Laura KNIGHT
Born at Long Eaton, Derbyshire, and raised in Nottingham, Laura attended art school near Paris, then Nottingham School of Art in 1890, where she met Harold KNIGHT, marrying him in 1903. After living in the arts colony at Staithes, the couple moved to Cornwall in 1907 and soon made friends with Dod PROCTER, Ernest PROCTER, and the Birch family, amongst many others. She involved herself indefatigably in the life of the Lamorna arts community, and was infamous for painting nude models on the cliffs nearby. She sold Mischief and The Kitten from NAG in 1910. Her friendship with the Birch family was maintained in correspondence with Mornie KERR until her death, and much valued, the child having featured as a model in Laura's and Harold's Cornish paintings.
The Knights were especially close friends of the Napers, the Leaders, the Hughes, and the Birches, and Laura was always careful to keep in touch with them over her long and celebrated life. Later, after leaving Cornwall in 1919, the Knights established themselves in London. During the 1920s and 1930s she became the well known painter of ballet, circus and gypsy life. She worked as a war artist during WWII, and in 1942 was appointed to record the Nuremberg trials in drawings.

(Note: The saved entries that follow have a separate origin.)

(** Every round of arrays shortens the type. *)
Fixpoint typed_property_literal_from (fuel : nat) (value : Value) (data_type : text) : text + text :=
  if is_null value then inr %"NULL"
  else
    let kind := lower (trim data_type) in
    match array_element_type kind, fuel with
    | Some element_type, S fuel' =>
        match array_items value with
        | inl e => inl e
        | inr items =>
            match collect_results (map (fun item =>
                    if is_null item then inl %"property arrays cannot contain null" else typed_property_literal_from fuel' item element_type) items) with
            | inl e => inl e
            | inr values => inr (%"[" ++ join %", " values ++ %"]")
            end
        end
    | Some _, O => inl []
    | None, _ =>
        let s := default (value_text value) (as_str value) in
        let quoted := format_grid_sql_literal (String s) (Some Neo4j) None in
        if text_in kind [%"long"; %"integer"; %"int"] then
          match parse_i64 (trim s) with
          | Some number => inr (%"toInteger('" ++ show_Z number ++ %"')")
          | None => inl %"expected a signed 64-bit integer"
          end
        else if text_in kind [%"double"; %"float"] then
          if parses_finite_f64 (trim s) then inr (%"toFloat(" ++ quoted ++ %")") else inl %"expected a finite float"
        else if text_in kind [%"boolean"; %"bool"] then
          let b := lower (trim s) in
          if text_eqb b %"true" then inr %"true" else if text_eqb b %"false" then inr %"false" else inl %"expected true or false"
        else if text_eqb kind %"string" then
          match as_str value with Some _ => inr quoted | None => inl %"expected a string" end
        else if text_eqb kind %"date" then inr (%"date(" ++ quoted ++ %")")
        else if text_eqb kind %"duration" then inr (%"duration(" ++ quoted ++ %")")
        else inl %"this property type requires an explicit Cypher query"
    end.

Definition typed_property_literal (value : Value) (data_type : text) : text + text :=
  typed_property_literal_from (length data_type) value data_type.

Definition property_literal (options : SaveOptions.t) (column : text) (value : Value) : text + text :=
  let data_type :=
    or_default (DataGridColumnInfo.data_type <$> List.find (fun info => text_eqb (DataGridColumnInfo.name info) column) (column_infos options)) in
  match typed_property_literal value data_type with
  | inl error => inl (%"Cannot save Neo4j property `" ++ column ++ %"` (" ++ data_type ++ %"): " ++ error)
  | inr literal => inr literal
  end.

(** The properties to write, [None] for the ones left out. *)
Definition neo4j_properties (options : SaveOptions.t) (prefix separator : text) (values : list (text * Value)) : text + text :=
  match collect_results (map (fun '(column, value) =>
          match property_literal options column value with
          | inl e => inl e
          | inr literal => inr (prefix ++ neo4j_ident column ++ separator ++ literal)
          end) (List.filter (fun '(column, _) => negb (is_neo4j_element_id (Some Neo4j) (Some column))) values)) with
  | inl e => inl e
  | inr parts => inr (join %", " parts)
  end.

(** The [SET] statement of a row; none where no property is left. *)
Definition neo4j_set_statement (options : SaveOptions.t) (row : list Value) (values : list (text * Value)) : text + list text :=
  let label := neo4j_ident (table_name options) in
  match neo4j_properties options %"n." %" = " values with
  | inl e => inl e
  | inr [] => inr []
  | inr sets =>
      inr [%"MATCH (n:" ++ label ++ %") WHERE "
           ++ neo4j_element_id_predicate (SaveOptions.columns options) row (neo4j_element_id_function (SaveOptions.server_version options))
           ++ %" SET " ++ sets ++ %";"]
  end.

Definition named_changes (columns : list text) (changes : list (nat * Value)) : list (text * Value) :=
  omap (fun '(index, value) => (fun column => (column, value)) <$> (columns !! index)) changes.

Definition neo4j_create_statement (options : SaveOptions.t) (row : list Value) : text + list text :=
  let label := neo4j_ident (table_name options) in
  let values := List.filter (fun '(_, value) => negb (is_null value)) (imap (fun index column => (column, cell row index)) (SaveOptions.columns options)) in
  match neo4j_properties options [] %": " values with
  | inl e => inl e
  | inr props =>
      inr [if is_empty props then %"CREATE (n:" ++ label ++ %");" else %"CREATE (n:" ++ label ++ %" " ++ LBRACE ++ props ++ RBRACE ++ %");"]
  end.

Definition build_neo4j_data_grid_save_statements (options : SaveOptions.t) : text + list text :=
  let label := neo4j_ident (table_name options) in
  let updates :=
    map (fun '(row, changes) => neo4j_set_statement options row (named_changes (SaveOptions.columns options) changes)) (dirty options) in
  let deletes :=
    map (fun row =>
      inr [%"MATCH (n:" ++ label ++ %") WHERE "
           ++ neo4j_element_id_predicate (SaveOptions.columns options) row (neo4j_element_id_function (SaveOptions.server_version options))
           ++ %" DETACH DELETE n;"]) (deleted options) in
  let inserts := map (neo4j_create_statement options) (SaveOptions.new_rows options) in
  match collect_results (updates ++ deletes ++ inserts) with inl e => inl e | inr ss => inr (concat ss) end.

Definition build_neo4j_data_grid_rollback_statements (options : SaveOptions.t) : text + list text :=
  if negb (is_empty (SaveOptions.new_rows options)) || negb (is_empty (SaveOptions.deleted_rows options)) then inr []
  else
    match collect_results (map (fun '(row, changes) =>
            neo4j_set_statement options row
              (named_changes (SaveOptions.columns options) (map (fun '(index, _) => (index, cell row index)) changes))) (dirty options)) with
    | inl e => inl e
    | inr ss => inr (concat ss)
    end.

(** ** IoTDB *)

Definition uses_iotdb_table_model_save (options : SaveOptions.t) : bool :=
  opt_in (SaveOptions.database_type options) [Iotdb] && negb (is_empty (primary_keys options)).

Definition iotdb_table (options : SaveOptions.t) : text :=
  let meta := SaveOptions.table_meta options in
  data_grid_qualified_table_name (Some Iotdb) (DataGridTableMeta.catalog meta) (DataGridTableMeta.schema meta) (DataGridTableMeta.database meta)
    (DataGridTableMeta.table_name meta) (SaveOptions.identifier_quote options).

Definition build_iotdb_insert_statement (options : SaveOptions.t) (insert_pairs : list (text * Value)) : option text :=
  if is_empty insert_pairs then None
  else
    let quote := SaveOptions.identifier_quote options in
    let columns := join %", " (map (fun '(column, _) => data_grid_identifier (Some Iotdb) column quote) insert_pairs) in
    let values :=
      join %", " (map (fun '(column, value) =>
        format_grid_save_sql_literal value (Some Iotdb) (column_info_for (column_infos options) column) quote) insert_pairs) in
    Some (data_grid_statement (Some Iotdb)
            (%"INSERT INTO " ++ iotdb_table options ++ %" (" ++ columns ++ %") VALUES (" ++ values ++ %")")).

Definition is_normalized_key (options : SaveOptions.t) (column : text) : bool :=
  text_in (normalize_column_name column) (map normalize_column_name (primary_keys options)).

Definition changed_value (changes : list (nat * Value)) (index : nat) : option Value :=
  snd <$> List.find (fun change => Nat.eqb change.1 index) changes.

Definition build_iotdb_changed_row_insert (options : SaveOptions.t) (columns : list (option text)) (row : list Value)
    (changes : list (nat * Value)) (use_changed_values : bool) : option text :=
  build_iotdb_insert_statement options
    (omap (fun x => x) (imap (fun index column =>
       column ← column;
       let is_primary_key := is_normalized_key options column in
       if negb is_primary_key && negb (existsb (fun change => Nat.eqb change.1 index) changes) then None
       else
         value ← (if use_changed_values && negb is_primary_key then changed_value changes index else Some (cell row index));
         Some (column, value)) columns)).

In their concluding review of her life and work, Grimes et al comment: 'Women interested in British art, and British women artists, have all too few role models - Laura Knight is one of the most inspiring.' Her two volume autobiography Oil Paint and Grease Paint (1936) and The Magic of a Line (1965), though not great literature, provides one of the few first-hand accounts published of the community life of the artists in West Cornwall; the anecdotes from it are regularly rehearsed in the biographies of those who knew her.